CLAY CHRISTENSEN: I've always wondered, why is it that companies that are successful have such a hard time to sustain their success?
SYDELL: It's impossible to fit all of what his research uncovered into this story. But he saw that big, established companies were often undone by smaller, innovative players that came along with cheaper and more affordable products. Henry Ford turned the automobile into a mass-market product, which made it faster and easier for people to travel. But it wasn't so great for the saddle and stagecoach industry.
CHRISTENSEN: And overall, it's a good thing. It hurts to be disrupted, but it also creates markets.
SYDELL: Fast forward a century or so. Today's tech world worships at the altar of disruption. Entrepreneurs dream of upending entire industries. Amazon disrupted books and then all of retail. The smartphone disrupted the film and camera industries. Companies have gone bankrupt. People have lost jobs. Facebook disrupted advertising and news.
DAVID CONWAY: What we're building is absolutely disruptive.
SYDELL: David Conway is the co-founder of SmartBins. His aim is to disrupt the food packaging industry. Anyone who's purchased bulk items knows it's kind of awkward. You have to find a pen, write the bin number on a tiny twist tie, and the stuff can spill out. Conway says his company has tech to make it easy.
CONWAY: That's what SmartBins is doing, is bringing shopping the bulk aisle from a little niche market to mainstream, making shopping bulk as easy as prepackaged.
SYDELL: Conway is speaking to me at an event for the tech accelerator Alchemist, which supports startups like his. We're in a large space in Silicon Valley called the Aspiration Dome. He says the big upside is that his technology creates less waste than packaged goods. So it's better for the environment. Of course, Conway admits even his small disruption may take away jobs from people who work in packaging.
CONWAY: There's always a dark side to anything. I mean, look at what's gone on with Facebook and Google - like, a lot of people's private information. But guess what? We're in the early stages of all this. And people are going to make mistakes. But I can tell you, everybody is in here to make the world a better place.

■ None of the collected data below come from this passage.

(* ===== verification/Json.v ===== *)
(** * JSON text ([json.dumps] with compact separators)

    JSON values as the source builds them, and the text [json.dumps] gives for
    them with [separators=(",", ":")], with or without [sort_keys=True].
    Strings are UTF-8 byte strings; a float is carried as its [repr]. *)

From Stdlib Require Import ZArith Lia String Ascii.
From stdpp Require Import base strings list sorting pretty.
From S2P Require Import Prelude Strings.
Open Scope string_scope.

#[warnings="-register-all"]
Inductive json : Type :=
| JNull
| JBool (b : bool)
| JInt (z : Z)
| JFloat (repr : string)
| JStr (s : string)
| JArr (l : list json)
| JObj (kvs : list (string * json)).

#[export] Instance json_eq_dec : EqDecision json.
Proof.
  unfold EqDecision. fix IH 1. intros [|b|z|t|s|l|kvs] [|b'|z'|t'|s'|l'|kvs']; try (right; discriminate); [by left| | | | | |].
  - destruct (decide (b = b')) as [->|]; [by left|right; congruence].
  - destruct (decide (z = z')) as [->|]; [by left|right; congruence].
  - destruct (decide (t = t')) as [->|]; [by left|right; congruence].
  - destruct (decide (s = s')) as [->|]; [by left|right; congruence].
  - assert (Decision (l = l')) as [->|]; [|by left|right; congruence].
    revert l'. induction l as [|x l IHl]; intros [|y l']; [by left|by right|by right|].
    destruct (IH x y) as [->|]; [|right; congruence]. destruct (IHl l') as [->|]; [by left|right; congruence].
  - assert (Decision (kvs = kvs')) as [->|]; [|by left|right; congruence].
    revert kvs'. induction kvs as [|[k x] kvs IHl]; intros [|[k' y] kvs']; [by left|by right|by right|].
    destruct (decide (k = k')) as [->|]; [|right; congruence].
    destruct (IH x y) as [->|]; [|right; congruence]. destruct (IHl kvs') as [->|]; [by left|right; congruence].
Defined.

Definition QUOTE : string := String (ascii_of_nat 34) "".

Definition hex_digit (n : nat) : ascii :=
  ascii_of_nat (if (n <? 10)%nat then 48 + n else 87 + n).

(** One character of a string literal. *)
Definition escape_char (c : ascii) : string :=
  let n := nat_of_ascii c in
  if (n =? 34)%nat then "\" ++ QUOTE
  else if (n =? 92)%nat then "\\"
  else if (n =? 10)%nat then "\n"
  else if (n =? 13)%nat then "\r"
  else if (n =? 9)%nat then "\t"
  else if (n =? 12)%nat then "\f"
  else if (n =? 8)%nat then "\b"
  else if (n <? 32)%nat
  then "\u00" ++ String (hex_digit (n / 16)) (String (hex_digit (n mod 16)) "")
  else String c "".

Fixpoint escape (s : string) : string :=
  match s with
  | EmptyString => ""
  | String c s' => escape_char c ++ escape s'
  end.

Definition quoted (s : string) : string := QUOTE ++ escape s ++ QUOTE.

Definition key_le (a b : string * string) : Prop := String.leb a.1 b.1 = true.

#[export] Instance key_le_dec : RelDecision key_le.
Proof. intros a b. unfold key_le. apply _. Defined.

Definition join (l : list string) : string := String.concat "," l.

(** The encoder, with [lit] writing string literals. *)
Fixpoint dumps_with (lit : string -> string) (v : json) : string :=
  match v with
  | JNull => "null"
  | JBool true => "true"
  | JBool false => "false"
  | JInt z => pretty z
  | JFloat repr => repr
  | JStr s => lit s
  | JArr l =>
      "[" ++ join ((fix go l := match l with [] => [] | v :: l' => dumps_with lit v :: go l' end) l) ++ "]"
  | JObj kvs =>
      let members :=
        (fix go l := match l with [] => [] | (k, v) :: l' => (k, dumps_with lit v) :: go l' end) kvs in
      "{" ++ join ((fun kv => lit kv.1 ++ ":" ++ kv.2) <$> merge_sort key_le members) ++ "}"
  end.

(** The encoder without [sort_keys]: members in the order of the dictionary. *)
Fixpoint write_with (lit : string -> string) (v : json) : string :=
  match v with
  | JNull => "null"
  | JBool true => "true"
  | JBool false => "false"
  | JInt z => pretty z
  | JFloat repr => repr
  | JStr s => lit s
  | JArr l =>
      "[" ++ join ((fix go l := match l with [] => [] | v :: l' => write_with lit v :: go l' end) l) ++ "]"
  | JObj kvs =>
      "{" ++ join ((fix go l := match l with [] => [] | (k, v) :: l' => (lit k ++ ":" ++ write_with lit v) :: go l' end) kvs) ++ "}"
  end.

(** [ensure_ascii=False], without and with [sort_keys=True]. *)
Definition dumps_unsorted : json -> string := write_with quoted.
Definition dumps : json -> string := dumps_with quoted.

(** A string literal is never shorter than the string plus its quotes. *)

Lemma escape_char_length c : (1 <= String.length (escape_char c))%nat.
Proof. unfold escape_char. cbv zeta. repeat case_match; rewrite ?length_string_app; cbn [String.length]; lia. Qed.

Lemma escape_length s : (String.length s <= String.length (escape s))%nat.
Proof.
  induction s as [|c s IH]; [done|]. change (escape (String c s)) with (escape_char c ++ escape s).
  rewrite length_string_app. pose proof (escape_char_length c). cbn [String.length]. lia.
Qed.

Lemma quoted_length s : (String.length s + 2 <= String.length (quoted s))%nat.
Proof.
  unfold quoted. rewrite !length_string_app. pose proof (escape_length s).
  change (String.length QUOTE) with 1%nat. lia.
Qed.

Lemma join_cons x l : l <> [] -> join (x :: l) = x ++ "," ++ join l.
Proof. by destruct l. Qed.

Lemma join_length l x : x ∈ l -> (String.length x <= String.length (join l))%nat.
Proof.
  induction l as [|y l IH]; intros Hin; [by apply elem_of_nil in Hin|].
  destruct (decide (l = [])) as [->|Hne].
  - apply list_elem_of_singleton in Hin as ->. done.
  - rewrite join_cons, !length_string_app by done. apply elem_of_cons in Hin as [->|Hin]; [lia|].
    specialize (IH Hin). lia.
Qed.

#[export] Hint Resolve escape_length quoted_length join_length : cogentrex.
(* ===== verification/JsonText.v ===== *)
(** * JSON text in ASCII, read back ([json.dumps] and [json.loads])

    The encoder with its default [ensure_ascii=True], the decoder, and their round
    trip. Strings are UTF-8 byte strings; code points are binary numbers. The decoder
    is that of the standard library for text within the recursion limit; its fuel is
    the length of the text. *)

From Stdlib Require Import ZArith Lia String Ascii.
From stdpp Require Import base strings list sorting pretty.
From S2P Require Import Prelude Strings Json.
Open Scope string_scope.

(** ** Encoding *)

Definition code (c : ascii) : N := N_of_ascii c.
Definition chr (n : N) : string := String (ascii_of_N n) "".

(** [\uXXXX] *)
Definition u_escape (n : N) : string :=
  let d k := String (hex_digit (N.to_nat ((n / k) mod 16))) "" in
  "\u" ++ d 4096%N ++ d 256%N ++ d 16%N ++ d 1%N.

(** A code point; those beyond the basic plane as a surrogate pair. *)
Definition escape_point (n : N) : string :=
  if (n <? 65536)%N then u_escape n
  else u_escape (55296 + (n - 65536) / 1024) ++ u_escape (56320 + (n - 65536) mod 1024).

Definition escape_ascii_char (c : ascii) : string :=
  if (code c =? 127)%N then u_escape 127 else escape_char c.

Definition tail_bits (c : ascii) : N := (code c mod 64)%N.

Fixpoint escape_ascii (s : string) : string :=
  match s with
  | EmptyString => ""
  | String c s1 =>
      let n := code c in
      if (n <? 128)%N then escape_ascii_char c ++ escape_ascii s1
      else match s1 with
      | EmptyString => ""
      | String c1 s2 =>
          if (n <? 224)%N then escape_point ((n - 192) * 64 + tail_bits c1) ++ escape_ascii s2
          else match s2 with
          | EmptyString => ""
          | String c2 s3 =>
              if (n <? 240)%N then
                escape_point ((n - 224) * 4096 + tail_bits c1 * 64 + tail_bits c2) ++ escape_ascii s3
              else match s3 with
              | EmptyString => ""
              | String c3 s4 =>
                  escape_point ((n - 240) * 262144 + tail_bits c1 * 4096 + tail_bits c2 * 64 + tail_bits c3)
                    ++ escape_ascii s4
              end
          end
      end
  end.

SYDELL: Many would disagree that they are doing that. There's fake news, data breaches and jobs lost to automation. But the fact that Conway is at the ready with a response to criticism about disruption is a sign of a shift in the mindset of the tech community. Facebook CEO Mark Zuckerberg famously told his developers to move fast and break things. That phrase is being reexamined.
HEMANT TANEJA: What does it mean to create the new world order with technology but not necessarily in a way that's just moving fast and breaking things?

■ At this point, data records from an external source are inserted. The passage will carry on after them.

(* ===== verification/Redaction.v ===== *)
(** * Redaction of personal data ([security/pii_detector.py], [security/persistence_redactor.py])

    Everything the backend persists or discloses goes through a detector of personal
    data whose findings are replaced by the name of their type. Text is ASCII. The
    entities the optional spaCy model finds are an argument: labels with spans. *)

From Stdlib Require Import ZArith Lia String Ascii.
From stdpp Require Import base strings list sorting pretty.
From S2P Require Import Prelude Strings Json JsonText Regex.
Open Scope string_scope.

(** ** Detection *)

Inductive RiskLevel : Type := low | medium | high.
Inductive Source : Type := from_regex | spacy_ner.

#[export] Instance RiskLevel_eq_dec : EqDecision RiskLevel.
Proof. solve_decision. Defined.
#[export] Instance Source_eq_dec : EqDecision Source.
Proof. solve_decision. Defined.

Record PIIEntity : Type := mkEntity {
  entity_type : string;
  value : string;
  start : nat;
  stop : nat;
  risk_level : RiskLevel;
  source : Source
}.

#[export] Instance PIIEntity_eq_dec : EqDecision PIIEntity.
Proof. solve_decision. Defined.

Definition digit : regex := Chr is_digit.
Definition char_of (chars : string) : regex := Chr (one_of chars).
Definition word_or (chars : string) : regex := Chr (fun c => is_alnum c || one_of chars c).
Definition letter (c : ascii) : bool := is_lower c || is_upper c.

Definition email_pattern : regex :=
  cats [plus (word_or "._%+-"); lit "@"; plus (word_or ".-"); lit "."; at_least 2 (Chr letter)].

Definition phone_pattern : regex :=
  cats [Boundary; opt (cats [opt (lit "+"); lit "1"; opt (char_of "-.")]); opt (lit "("); times 3 digit; opt (lit ")");
        opt (char_of "-."); times 3 digit; opt (char_of "-."); times 4 digit; Boundary].

Definition ssn_pattern : regex :=
  cats [Boundary; times 3 digit; lit "-"; times 2 digit; lit "-"; times 4 digit; Boundary].

Definition credit_card_pattern : regex :=
  cats [Boundary; times 3 (Cat (times 4 digit) (opt (Chr (fun c => Ascii.eqb c "-" || is_white c))));
        times 4 digit; Boundary].

Definition ip_address_pattern : regex :=
  cats [Boundary; between_times 1 3 digit; lit "."; between_times 1 3 digit; lit "."; between_times 1 3 digit;
        lit "."; between_times 1 3 digit; Boundary].

Definition date_of_birth_pattern : regex :=
  cats [Boundary; Alt (Cat (lit "0") (Chr (between "1" "9"))) (Cat (lit "1") (Chr (between "0" "2"))); lit "/";
        alts [Cat (lit "0") (Chr (between "1" "9")); Cat (char_of "12") digit; Cat (lit "3") (char_of "01")];
        lit "/"; Alt (lit "19") (lit "20"); times 2 digit; Boundary].

Definition PII_PATTERNS : list (string * (regex * RiskLevel)) :=
  [("email", (email_pattern, medium)); ("phone", (phone_pattern, medium)); ("ssn", (ssn_pattern, high));
   ("credit_card", (credit_card_pattern, high)); ("ip_address", (ip_address_pattern, low));
   ("date_of_birth", (date_of_birth_pattern, medium))].

(** Lexicographic order of the sort keys, on triples of two integers and a string. *)
Definition key_leb (a b : Z * Z * string) : bool :=
  let '(x, y, s) := a in
  let '(x', y', s') := b in
  (x <? x')%Z || ((x =? x')%Z && ((y <? y')%Z || ((y =? y')%Z && String.leb s s'))).

Definition by_key (key : PIIEntity -> Z * Z * string) (a b : PIIEntity) : Prop := key_leb (key a) (key b) = true.

#[export] Instance by_key_dec key : RelDecision (by_key key).
Proof. intros a b. unfold by_key. apply _. Defined.

Definition span_length (e : PIIEntity) : Z := (Z.of_nat (stop e) - Z.of_nat (start e))%Z.

Definition reading_order (e : PIIEntity) : Z * Z * string := (Z.of_nat (start e), (- span_length e)%Z, entity_type e).
Definition longest_first (e : PIIEntity) : Z * Z * string := ((- span_length e)%Z, Z.of_nat (start e), entity_type e).
Definition text_order (e : PIIEntity) : Z * Z * string := (Z.of_nat (start e), Z.of_nat (stop e), entity_type e).

(** What the source keeps of spaCy's labels. *)
Definition ner_type (label : string) : option (string * RiskLevel) :=
  if string_eqb label "PERSON" then Some ("person_name", medium)
  else if string_eqb label "GPE" then Some ("location", low)
  else if string_eqb label "ORG" then Some ("organization", low)
  else None.

Definition overlaps (a b : PIIEntity) : bool := (start a <? stop b)%nat && (start b <? stop a)%nat.

(** The loop of [non_overlapping]. *)
Fixpoint select (selected : list PIIEntity) (entities : list PIIEntity) : list PIIEntity :=
  match entities with
  | [] => selected
  | e :: rest =>
      if (stop e <=? start e)%nat then select selected rest
      else if existsb (overlaps e) selected then select selected rest
      else select (selected ++ [e])%list rest
  end.

Definition non_overlapping (entities : list PIIEntity) : list PIIEntity :=
  merge_sort (by_key text_order) (select [] (merge_sort (by_key longest_first) entities)).

Definition to_upper (c : ascii) : ascii :=
  if is_lower c then ascii_of_nat (nat_of_ascii c - 32) else c.

Definition upper (s : string) : string := string_map to_upper s.

Definition tag (e : PIIEntity) : string := "[" ++ upper (entity_type e) ++ "]".

Definition redact_entities (text : string) (entities : list PIIEntity) : string :=
  match non_overlapping entities with
  | [] => text
  | ranges => splice text 0 ((fun e => (start e, stop e, tag e)) <$> ranges)
  end.

Section detector.
(** [_nlp(text).ents] when spaCy is in use: label, text, start and end of each. *)
Variable nlp : option (string -> list (string * string * nat * nat)).

Definition regex_entities (text : string) : list PIIEntity :=
  PII_PATTERNS ≫= fun p =>
    (fun s => mkEntity p.1 (slice s.1 s.2 text) s.1 s.2 p.2.2 from_regex) <$> finditer p.2.1 text.

Definition ner_entities (text : string) : list PIIEntity :=
  match nlp with
  | None => []
  | Some ents =>
      ents text ≫= fun '(label, t, a, b) =>
        match ner_type label with
        | Some (kind, risk) => [mkEntity kind t a b risk spacy_ner]
        | None => []
        end
  end.

Definition detect (text : string) : list PIIEntity :=
  merge_sort (by_key reading_order) (regex_entities text ++ ner_entities text)%list.

(** [PIIDetector.redact] *)
Definition redact (text : string) : string := redact_entities text (detect text).

Definition assess_risk (text : string) : string :=
  match detect text with
  | [] => "none"
  | entities =>
      if existsb (fun e => bool_decide (risk_level e = high)) entities then "high"
      else if existsb (fun e => bool_decide (risk_level e = medium)) entities then "medium"
      else "low"
  end.

(** ** Persistence *)

Record RedactionResult : Type := mkRedaction {
  red_text : string;
  count : Z;
  types : list string
}.

Definition string_le (a b : string) : Prop := String.leb a b = true.
#[local] Instance string_le_dec : RelDecision string_le.
Proof. intros a b. unfold string_le. apply _. Defined.

(** [sorted(Counter(..))]: the distinct types in order. *)
Definition redact_text (text : string) : RedactionResult :=
  let entities := detect text in
  let kept := entity_type <$> non_overlapping entities in
  mkRedaction (redact_entities text entities) (Z.of_nat (length kept)) (merge_sort string_le (remove_dups kept)).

SYDELL: Hemant Taneja is a managing director at the venture capital firm General Catalyst. He now believes that Facebook was careless.

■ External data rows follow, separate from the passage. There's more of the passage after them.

(* ===== verification/Disclosure.v ===== *)
(** * The disclosure scan ([security/disclosure.py])

    What leaves the backend in job payloads and run exports is scanned: personal data
    and secrets in any string are replaced, values under sensitive keys are replaced
    whole, and a payload outside the structural limits is refused. A JSON value is a
    tree, so the source's check for cycles has nothing to find here; [nan] and the
    infinities are the texts Python gives them. *)

From Stdlib Require Import ZArith Lia String Ascii.
From stdpp Require Import base gmap strings list sorting.
From S2P Require Import Prelude Strings Sql Json JsonText Regex Redaction.
Open Scope string_scope.

(** ** Secrets in text *)

Definition key_owner : regex := opt (alts [lit "RSA "; lit "EC "; lit "OPENSSH "]).

Definition private_key_pattern : regex :=
  cats [lit "-----BEGIN "; key_owner; lit "PRIVATE KEY-----"; Rep false 0 None (Chr (fun _ => true));
        lit "-----END "; key_owner; lit "PRIVATE KEY-----"].

Definition bearer_token_pattern : regex :=
  cats [Boundary; lit_i "bearer"; plus (Chr is_white); at_least 12 (word_or "._~+/=-")].

Definition api_key_pattern : regex :=
  cats [Boundary; alts [cats [lit_i "api"; opt (char_of "_-"); lit_i "key"]; lit_i "secret"; lit_i "token"; lit_i "password"];
        star (Chr is_white); char_of ":="; star (Chr is_white);
        at_least 8 (Chr (fun c => negb (is_white c || one_of ",;" c)))].

Definition provider_key_pattern : regex :=
  cats [Boundary; Alt (cats [lit "sk-"; at_least 16 (word_or "_-")])
                      (cats [lit "AKIA"; times 16 (Chr (fun c => is_digit c || is_upper c))]); Boundary].

Definition _SECRETS : list (string * regex) :=
  [("private_key", private_key_pattern); ("bearer_token", bearer_token_pattern);
   ("api_key", api_key_pattern); ("provider_key", provider_key_pattern)].

Definition _SENSITIVE_OBJECT_KEYS : list string :=
  ["api_key"; "apikey"; "authorization"; "bearer_token"; "client_secret"; "password"; "private_key";
   "refresh_token"; "secret"; "token"].

Definition _normalized_key (value : string) : string :=
  rstrip_char "_" (lstrip_char "_" (subn (plus (Chr (fun c => negb (is_lower c || is_digit c)))) "_" (lower value)).1).

Definition sensitive (key : string) : bool := bool_decide (_normalized_key key ∈ _SENSITIVE_OBJECT_KEYS).

Definition STRUCTURED_SECRET : string := "[REDACTED_STRUCTURED_SECRET]".

(** [child == "[REDACTED_STRUCTURED_SECRET]"] *)
Definition is_marker (v : json) : bool :=
  match v with JStr m => string_eqb m STRUCTURED_SECRET | _ => false end.

(** ** The scanner *)

(** A [Counter]: an entry appears with the first addition, of zero too. *)
Definition bump (counts : gmap string nat) (kn : string * nat) : gmap string nat :=
  <[kn.1 := (default 0 (counts !! kn.1) + kn.2)%nat]> counts.

Record scan_state : Type := mkScan {
  counts : gmap string nat;
  nodes : Z
}.

Definition finite_repr (t : string) : bool :=
  bool_decide (t ∉ ["nan"; "inf"; "-inf"; "NaN"; "Infinity"; "-Infinity"]).

Record DisclosureResult : Type := mkDisclosure {
  disclosed : json;
  redaction_count : Z;
  redaction_types : list string
}.

(** Keys of the counter. *)
Definition pii_count (e : PIIEntity) : string := "pii:" ++ entity_type e.
Definition structured_count (key : string) : string := "secret:structured:" ++ _normalized_key key.

Section scanner.
(** The detector's spaCy model, [None] for the default scanner. *)
Variable nlp : option (string -> list (string * string * nat * nat)).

TANEJA: And the reason this happened is because they didn't think hard about how to police the nefarious use cases of that technology. It's not about the technology. It's how we implement. And what are the use cases we want to enable?
SYDELL: Taneja says now before he funds a company, he wants to know that the founders are looking for what could go wrong before it happens so they can prevent it.
TANEJA: Capitalism is a privilege. I think if we don't build businesses that are broadly good for society, I don't think this entire system really lasts.
SYDELL: But many investors and entrepreneurs may have a hard time slowing down long enough to be a constructive force in the world when they are making so much money disrupting it. Laura Sydell, NPR News.